WHAT YOU NEED TO DO
Set down the lines of the data exactly, starting at the first and stopping after the line containing "plural descriptions and".

== Segment start ==

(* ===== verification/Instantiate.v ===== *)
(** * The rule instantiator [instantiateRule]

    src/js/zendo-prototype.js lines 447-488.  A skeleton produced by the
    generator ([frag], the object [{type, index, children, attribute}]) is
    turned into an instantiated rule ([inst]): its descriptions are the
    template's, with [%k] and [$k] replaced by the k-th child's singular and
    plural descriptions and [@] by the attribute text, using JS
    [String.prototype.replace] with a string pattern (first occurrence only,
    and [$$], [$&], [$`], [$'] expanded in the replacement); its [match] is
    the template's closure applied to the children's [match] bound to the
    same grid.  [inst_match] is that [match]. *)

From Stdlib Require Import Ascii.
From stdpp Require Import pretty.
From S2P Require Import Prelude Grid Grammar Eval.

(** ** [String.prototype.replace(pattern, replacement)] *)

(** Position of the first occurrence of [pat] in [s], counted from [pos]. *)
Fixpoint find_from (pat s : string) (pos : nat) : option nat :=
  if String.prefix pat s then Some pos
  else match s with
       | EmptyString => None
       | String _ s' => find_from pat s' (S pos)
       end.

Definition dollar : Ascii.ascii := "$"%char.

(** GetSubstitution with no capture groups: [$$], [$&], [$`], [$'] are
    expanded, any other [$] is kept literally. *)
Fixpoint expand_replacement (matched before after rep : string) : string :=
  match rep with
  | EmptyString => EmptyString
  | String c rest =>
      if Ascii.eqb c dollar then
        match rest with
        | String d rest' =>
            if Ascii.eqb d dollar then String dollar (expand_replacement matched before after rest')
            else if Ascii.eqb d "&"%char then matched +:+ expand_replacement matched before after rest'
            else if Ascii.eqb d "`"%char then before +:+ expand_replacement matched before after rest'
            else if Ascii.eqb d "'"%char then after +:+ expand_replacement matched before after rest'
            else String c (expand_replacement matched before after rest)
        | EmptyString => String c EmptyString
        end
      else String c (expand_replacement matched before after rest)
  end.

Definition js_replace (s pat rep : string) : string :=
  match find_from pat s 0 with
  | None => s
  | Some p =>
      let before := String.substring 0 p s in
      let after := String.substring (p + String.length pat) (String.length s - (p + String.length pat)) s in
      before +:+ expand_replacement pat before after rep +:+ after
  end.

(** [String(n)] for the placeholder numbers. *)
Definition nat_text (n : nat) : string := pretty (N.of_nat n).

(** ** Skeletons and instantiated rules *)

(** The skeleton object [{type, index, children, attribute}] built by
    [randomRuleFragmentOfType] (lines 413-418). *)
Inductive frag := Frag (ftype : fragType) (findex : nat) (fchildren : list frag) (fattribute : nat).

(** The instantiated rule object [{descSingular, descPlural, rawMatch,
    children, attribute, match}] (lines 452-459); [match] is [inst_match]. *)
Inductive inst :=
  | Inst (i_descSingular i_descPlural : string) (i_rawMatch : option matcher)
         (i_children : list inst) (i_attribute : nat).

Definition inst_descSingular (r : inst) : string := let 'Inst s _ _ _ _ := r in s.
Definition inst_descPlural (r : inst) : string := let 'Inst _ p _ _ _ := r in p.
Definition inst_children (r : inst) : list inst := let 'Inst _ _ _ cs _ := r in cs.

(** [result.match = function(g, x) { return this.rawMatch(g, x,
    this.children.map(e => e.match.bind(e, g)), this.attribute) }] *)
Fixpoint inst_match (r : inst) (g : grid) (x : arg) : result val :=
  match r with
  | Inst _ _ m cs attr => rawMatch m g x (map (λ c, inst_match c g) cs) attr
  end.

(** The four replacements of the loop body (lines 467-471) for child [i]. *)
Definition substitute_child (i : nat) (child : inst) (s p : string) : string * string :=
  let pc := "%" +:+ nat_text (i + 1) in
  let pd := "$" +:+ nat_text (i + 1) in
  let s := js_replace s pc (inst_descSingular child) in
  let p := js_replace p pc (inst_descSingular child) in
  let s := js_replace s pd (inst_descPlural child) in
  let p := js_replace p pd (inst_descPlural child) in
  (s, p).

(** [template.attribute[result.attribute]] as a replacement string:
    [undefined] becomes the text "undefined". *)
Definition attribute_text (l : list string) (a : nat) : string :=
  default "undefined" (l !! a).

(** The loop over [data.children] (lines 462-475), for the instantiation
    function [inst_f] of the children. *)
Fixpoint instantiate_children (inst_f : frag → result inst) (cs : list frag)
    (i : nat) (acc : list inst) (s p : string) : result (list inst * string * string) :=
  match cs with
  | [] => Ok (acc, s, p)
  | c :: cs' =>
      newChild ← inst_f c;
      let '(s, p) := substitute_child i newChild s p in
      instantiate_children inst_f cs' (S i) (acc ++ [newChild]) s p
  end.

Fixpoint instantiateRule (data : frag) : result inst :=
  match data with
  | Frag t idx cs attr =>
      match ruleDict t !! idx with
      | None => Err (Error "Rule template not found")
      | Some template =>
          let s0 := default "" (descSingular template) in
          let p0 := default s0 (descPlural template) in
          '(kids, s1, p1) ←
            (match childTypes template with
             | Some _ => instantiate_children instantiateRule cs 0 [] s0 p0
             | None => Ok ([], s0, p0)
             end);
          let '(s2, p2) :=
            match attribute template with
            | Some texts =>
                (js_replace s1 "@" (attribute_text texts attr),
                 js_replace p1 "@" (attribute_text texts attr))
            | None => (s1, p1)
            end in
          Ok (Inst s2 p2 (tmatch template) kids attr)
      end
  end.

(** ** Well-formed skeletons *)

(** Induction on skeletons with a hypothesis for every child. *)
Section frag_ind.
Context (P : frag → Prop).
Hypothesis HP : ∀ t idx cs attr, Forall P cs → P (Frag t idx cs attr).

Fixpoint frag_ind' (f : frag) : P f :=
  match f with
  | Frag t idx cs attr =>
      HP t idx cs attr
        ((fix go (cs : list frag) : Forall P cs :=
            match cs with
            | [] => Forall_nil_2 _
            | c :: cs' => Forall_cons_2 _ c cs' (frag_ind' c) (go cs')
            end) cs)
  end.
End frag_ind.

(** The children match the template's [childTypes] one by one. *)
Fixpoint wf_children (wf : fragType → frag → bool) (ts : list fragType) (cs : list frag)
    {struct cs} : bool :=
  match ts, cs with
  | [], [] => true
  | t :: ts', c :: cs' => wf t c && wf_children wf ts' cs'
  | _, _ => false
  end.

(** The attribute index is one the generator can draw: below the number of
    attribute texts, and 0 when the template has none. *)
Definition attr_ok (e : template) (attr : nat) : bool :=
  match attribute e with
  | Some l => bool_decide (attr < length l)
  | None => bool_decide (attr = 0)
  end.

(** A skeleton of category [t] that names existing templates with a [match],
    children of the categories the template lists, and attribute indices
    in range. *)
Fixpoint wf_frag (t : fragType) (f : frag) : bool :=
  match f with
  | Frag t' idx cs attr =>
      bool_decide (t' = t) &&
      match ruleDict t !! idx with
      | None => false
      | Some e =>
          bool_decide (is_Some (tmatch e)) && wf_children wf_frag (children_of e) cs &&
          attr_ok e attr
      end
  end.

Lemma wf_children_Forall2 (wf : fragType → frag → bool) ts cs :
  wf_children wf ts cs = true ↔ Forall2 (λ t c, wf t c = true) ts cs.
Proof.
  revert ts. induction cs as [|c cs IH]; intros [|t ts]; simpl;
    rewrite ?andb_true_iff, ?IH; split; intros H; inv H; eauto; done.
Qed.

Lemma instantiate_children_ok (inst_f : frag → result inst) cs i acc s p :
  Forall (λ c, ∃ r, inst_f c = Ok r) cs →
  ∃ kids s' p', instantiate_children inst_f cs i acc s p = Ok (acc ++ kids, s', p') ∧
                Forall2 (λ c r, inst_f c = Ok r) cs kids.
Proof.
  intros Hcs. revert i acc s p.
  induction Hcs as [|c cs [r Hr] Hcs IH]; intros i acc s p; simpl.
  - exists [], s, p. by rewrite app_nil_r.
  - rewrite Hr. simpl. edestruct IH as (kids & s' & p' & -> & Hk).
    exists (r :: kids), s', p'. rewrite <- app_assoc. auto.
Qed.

== Segment end ==

COMPLETED TASK
(* ===== verification/Instantiate.v ===== *)
(** * The rule instantiator [instantiateRule]

    src/js/zendo-prototype.js lines 447-488.  A skeleton produced by the
    generator ([frag], the object [{type, index, children, attribute}]) is
    turned into an instantiated rule ([inst]): its descriptions are the
    template's, with [%k] and [$k] replaced by the k-th child's singular and
    plural descriptions and [@] by the attribute text, using JS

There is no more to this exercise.